Yunan (2025)

de Rafael Félix

O cinema contemplativo, ou slow-cinema se “anglificarmos” a coisa, existe numa corda-bamba muito perigosa entre o que é contemplação e o que é a ausência de movimento narrativo. A subjetividade da interpretação é inevitável, porém há casos mais fáceis que outros de julgar.

Este Yunan, que se foca na viagem de Munir (Georges Khabbaz) – um homem silenciosamente atormentado com sonhos e visões crípticas sobre um conto que a mãe lhe contava na infância – para uma ilha remota sem razões particularmente expressas, é um desses casos.

Muita da realização de Ameer Fakher Eldin foca-se na contenção total de informação. Somos apresentados a Munir enquanto este está a ser examinado aos pulmões – devido às suas constantes crises respiratórias -, que ao que parece estão bem, sugerindo o médico que as suas dificuldades poderão ser do foro mental.

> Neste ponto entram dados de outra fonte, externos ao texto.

Lemma wah_type_is_subtype_correct sub sup :
  type_valid sub \/ sub = WAH_TYPE_BOT -> type_valid sup \/ sup = WAH_TYPE_BOT ->
  exists r, wah_type_is_subtype sub sup (Some m) = Some r /\ (r = true <-> type_sub sub sup).
Proof.
  intros V1 V2. unfold wah_type_is_subtype. cbv zeta.
  destruct ((sub =? sup) || (sub =? WAH_TYPE_BOT)) eqn:E0.
  { exists true. split; [done|]. split; [intros _|done]. apply orb_true_iff in E0 as [E|E]; apply Z.eqb_eq in E.
    - by left. - by right; left. }
  apply orb_false_iff in E0 as [E1%Z.eqb_neq E2%Z.eqb_neq]. destruct V1 as [V1|?]; [|done].
  assert (type_sub sub sup <-> WAH_TYPE_IS_REF sub = true /\ WAH_TYPE_IS_REF sup = true /\
    (WAH_TYPE_IS_NULLABLE sub = true -> WAH_TYPE_IS_NULLABLE sup = true) /\
    heap_sub (WAH_TYPE_AS_NON_NULL sub) (WAH_TYPE_AS_NON_NULL sup)) as Hts by (unfold type_sub; naive_solver).
  setoid_rewrite Hts. clear Hts.
  destruct (WAH_TYPE_IS_NULLABLE sub && negb (WAH_TYPE_IS_NULLABLE sup)) eqn:En.
  { exists false. split; [done|]. apply andb_true_iff in En as [-> En]. apply negb_true_iff in En. rewrite En.
    split; [done|]. intros (_ & _ & H & _). by specialize (H eq_refl). }
  assert (Hn : WAH_TYPE_IS_NULLABLE sub = true -> WAH_TYPE_IS_NULLABLE sup = true).
  { intros H. rewrite H in En. by destruct (WAH_TYPE_IS_NULLABLE sup). }
  destruct (WAH_TYPE_IS_REF sub) eqn:R1, (WAH_TYPE_IS_REF sup) eqn:R2.
  - assert (type_valid sup) as V2' by (destruct V2 as [?| ->]; done).
    destruct (Z.eqb_spec (WAH_TYPE_AS_NON_NULL sub) (WAH_TYPE_AS_NON_NULL sup)) as [->|Hab].
    + exists true. split; [done|]. split; [intros _|done]. split_and!; try done. apply hs_refl.
    + destruct (is_subtype_refs sub sup V1 V2' R1 R2 Hab) as (r & E & Hr). exists r. split; [exact E|].
      rewrite Hr. naive_solver.
  - destruct (non_ref_cases sup V2 R2) as (N1 & N2 & N3 & N4 & _).
    pose proof (as_non_null_is_ref sub V1 R1) as R1'. exists false. split; [|split; [done|by intros (? & ? & _)]].
    rewrite N1, !andb_false_r, N3. destruct (Z.eqb_spec (WAH_TYPE_AS_NON_NULL sub) (WAH_TYPE_AS_NON_NULL sup)) as [E|_]; [congruence|].
    rewrite subtype_abstract_non_ref by auto. by destruct (0 <=? WAH_TYPE_AS_NON_NULL sub).
  - destruct (non_ref_cases sub (or_introl V1) R1) as (N1 & N2 & N3 & N4 & _).
    assert (type_valid sup) as V2' by (destruct V2 as [?| ->]; done).
    pose proof (as_non_null_is_ref sup V2' R2) as R2'. exists false. split; [|split; [done|by intros (? & ? & _)]].
    rewrite N1, N4. destruct (Z.eqb_spec (WAH_TYPE_AS_NON_NULL sub) (WAH_TYPE_AS_NON_NULL sup)) as [E|_]; [congruence|].
    rewrite subtype_abstract_non_ref by auto. cbn [andb]. by destruct (0 <=? WAH_TYPE_AS_NON_NULL sup).
  - destruct (non_ref_cases sub (or_introl V1) R1) as (N1 & N2 & N3 & N4 & N5 & N6).
    destruct (non_ref_cases sup V2 R2) as (M1 & M2 & M3 & M4 & M5 & M6).
    exists false. split; [|split; [done|by intros (? & ? & _)]]. rewrite N1, M1. cbn [andb].
    rewrite subtype_abstract_non_ref by auto.
    destruct (Z.eqb_spec (WAH_TYPE_AS_NON_NULL sub) (WAH_TYPE_AS_NON_NULL sup)) as [E|_]; [exfalso|done].
    destruct (WAH_TYPE_IS_NULLABLE sub) eqn:U1; [by apply E2, N6|]. rewrite N5 in E by done.
    destruct (WAH_TYPE_IS_NULLABLE sup) eqn:U2; [|by rewrite M5 in E].
    rewrite M6 in E by done. change (WAH_TYPE_AS_NON_NULL WAH_TYPE_BOT) with (-100) in E. subst sub.
    destruct V1 as [H|[H|[H _]]]; [|lia..]. rewrite !elem_of_cons, elem_of_nil in H. by destruct_or?.
Qed.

Vemo-lo falar, tristemente, ao telefone com a mãe já demente e com dificuldades em reconhecê-lo. Encontramo-lo na cama com a vizinha sem conseguir ser íntimo com ela. Todos estes momentos acontecem com uma economia asfixiante nas palavras, cabendo assim à linguagem visual da câmara de Ronald Plante carregar as angústias de Munir enquanto navega estes deslumbrantes ilhéus à beira de serem inundados.

Só que nem sempre as imagens, ou pelo menos qualquer imagem, chega. Com todo o deslumbrante trabalho fotográfico que apresenta a natureza selvagem desta ilha ou nos períodos em que o filme se fixa na dor do semblante de Munir, Yunan nunca nos permite penetrar esta personagem. A sua contemplação não nos dá material suficiente para sustentar uma relação com os tormentos deste homem. É um filme sobre estar deslocado do mundo, agarrado a um passado e a uma casa que já não se reconhece, mas é demasiado parco em emoções para solicitar à audiência que simplesmente aceite o silêncio da sua personagem central em troca de pouco ou nada. O estoicismo de Khabbaz é cativante, mas insuficiente para um filme que não tem muito para dizer, figurativamente e literalmente.

Nem as suas sequências a tentar misturar a fantasia com a realidade ou a sobrepor o interior da personagem com o meio que a rodeia (esta ilha pode afundar, portanto faça-se as contas com o que Ameer quer dizer) quebram a monotonia em que Yunan se instala, principalmente a caminho de uma fase final que se esforça, nos seus derradeiros momentos, para ser refletida e profunda, mas que, na maior generosidade possível, fica a parecer algo tola e trapalhona. Contemplação pode ser algo belíssimo. A paciência também. Só que há limites para ambas. Limites esses que Yunan lamentavelmente ultrapassa, caindo, com estrondo, da corda.